L’AGC était un assemblage de circuits imprimés qui étaient encore rudimentaires dans leur design et leur fabrication. Leur coût était très élevé au début des années 60 mais les tarifs baissèrent énormément en quelques années, réduisant la facture de l’AGC. Ces circuits étaient indispensables pour les opérations logiques grâce à l’utilisation de modules logiques. Il s’agissait de petites puces soudées aux circuits. Une technologie nouvelle et peu testée. Le circuit imprimé fut inventé en 1958, le premier circuit disponible sur le marché était le NOR Gate (1961) comprenant 3 transistors. C’était la première fois que les circuits intégrés (et donc des puces électroniques) étaient massivement utilisés. 
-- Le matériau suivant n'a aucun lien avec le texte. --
Lemma after_allocs_ok perm vas :
  Forall (Z.le 0) vas -> exists A l, space_ok family_roots family_sp no_refs (after_allocs perm vas) l A /\
    cr3 (after_allocs perm vas) = 4096 /\ allocated perm vas A.
Proof.
  intros Hv. assert (allocated perm [] no_memory) as H0.
  { split; cbn; [intros p; rewrite uses_none; [done|]|]; intros k e Hk; by rewrite (lookup_empty k) in Hk. }
  pose proof (allocs_spec perm vas family demo_free no_memory [] Hv family_space H0) as H. unfold wp, after_allocs in *.
  destruct (exec _ family); [|done]. exact H.
Qed.

Definition with_stack : kstate := after_allocs 7 [USTACKTOP - PGSIZE].
Definition with_cow : kstate := after_allocs 0x805 [0x800000].

Lemma fork_copies_memory_witness :
  Z.odd (pte_of (mem with_stack) 1 (stack_page * 4096)) = true /\
  forall fuel, stack_page - first_page < Z.of_nat fuel ->
  wp (fork_pages 0x1001 fuel) with_stack (fun _ s' =>
    pte_of (mem s') 2 (stack_page * 4096) = 8 * 4096 + 0x805 \/ pte_of (mem s') 2 (stack_page * 4096) = 0).
Proof.
  assert (pte_of (mem with_stack) 1 (stack_page * 4096) = 8 * 4096 + 7) as Hp by (vm_compute; reflexivity).
  split; [by rewrite Hp|]. intros fuel Hfuel.
  destruct (after_allocs_ok 7 [USTACKTOP - PGSIZE] ltac:(by repeat constructor)) as (A & l & Hso & Hcr & Hu & Hc).
  fold with_stack in Hso, Hcr. generalize dependent with_stack. intros s Hp Hso Hcr. eapply wp_mono.
  - apply (fork_copies_memory family_roots family_sp no_refs 1 2 0x1001 s l A fuel); try done.
    + intros p. specialize (Hu p). simpl in Hu. unfold no_refs. lia.
    + intros k Hk. rewrite (proj1 (pte_entry _ _ _ _ _ _ 2 k Hso (or_intror eq_refl) (proj1 (page_va k Hk)))).
      destruct (entries A !! (2, k)) eqn:E; [|done]. by destruct (Hc _ _ E).
    + by rewrite Hp.
  - intros _ s2 (l2 & A2 & _ & H). pose proof page_consts as (_ & _ & Hlt & _).
    destruct (H stack_page ltac:(lia)) as (H1 & _ & _). cbv zeta in H1. rewrite Hp in H1.
    destruct (H1 eq_refl) as [(-> & _)|(-> & _)]; [by left|by right].
Defined.

(** The free list of a concrete state has at least [n] pages. *)
Fixpoint free_chain (n : nat) (pgs : gmap Z Page) (hd : option Z) : bool :=
  match n with
  | O => true
  | S n' => match hd ≫= (pgs !!.) with Some pg => free_chain n' pgs (pp_link pg) | None => false end
  end.
Lemma free_chain_length n pgs hd l : lseg pgs hd l -> free_chain n pgs hd = true -> (n <= length l)%nat.
Proof.
  revert hd l. induction n as [|n IH]; intros hd l Hl Hc; [lia|]. destruct l as [|p l]; cbn in *; [by subst hd|].
  destruct Hl as (-> & pg & Hpg & Hl). cbn in Hc. rewrite Hpg in Hc. specialize (IH _ _ Hl Hc). lia.
Qed.

Lemma pgfault_makes_private_witness :
  pte_of (mem with_cow) 1 0x800123 = 8 * 4096 + 0x805 /\
  wp (pgfault 7 0x800123) with_cow (fun _ s' => exists p, pte_of (mem s') 1 0x800123 = p * 4096 + 7 /\
    forall i, 0 <= i < 4096 -> ld8 (mem s') (p * 4096 + i) = ld8 (mem with_cow) (8 * 4096 + i)).
Proof.
  assert (pte_of (mem with_cow) 1 0x800123 = 8 * 4096 + 0x805) as Hp by (vm_compute; reflexivity).
  split; [exact Hp|]. assert (free_chain 4 (pages with_cow) (page_free_list with_cow) = true) as Hl by (vm_compute; reflexivity).
  destruct (after_allocs_ok 0x805 [0x800000] ltac:(by repeat constructor)) as (A & l & Hso & Hcr & Hu & _).
  fold with_cow in Hso, Hcr. generalize dependent with_cow. intros s Hp Hl Hso Hcr. eapply wp_mono.
  - apply (pgfault_makes_private family_roots family_sp no_refs 1 s l A 7 0x800123); try done; rewrite ?Hp; try done.
    + exact (free_chain_length _ _ _ _ (wf_lseg _ _ (so_wf _ _ _ _ _ _ Hso)) Hl).
    + intros p. specialize (Hu p). simpl in Hu. unfold no_refs. lia.
  - intros _ s2 (p & H1 & H2 & _). exists p. split; [exact H1|]. rewrite Hp in H2. exact H2.
Defined.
Bref, une des lignes directrices du projet était d’intégrer dans une puce plusieurs transistors et composants au lieu de les avoir individuellement sur une planche électronique. Les avantages étaient énormes : gain de place, consommation plus basse, coût réduit.  C’est le véritable début du processeur au sens CPU et de la miniaturisation. 

Les ROPE Memory furent soigneusement testées durant plusieurs mois. De nombreux bugs et dysfonctionnements furent corrigés après Apollo 11.

Un bug qui n’en n’était pas un

Durant la phase finale du premier alunissage, l’ordinateur connut un problème de fonctionnement et reboota ! Le pilotage passa alors en mode manuel. Et tout se passa bien même si les astronautes ont dû gérer une situation tendue ; mais l’Apollo Guidance Computer avait parfaitement rempli son rôle.  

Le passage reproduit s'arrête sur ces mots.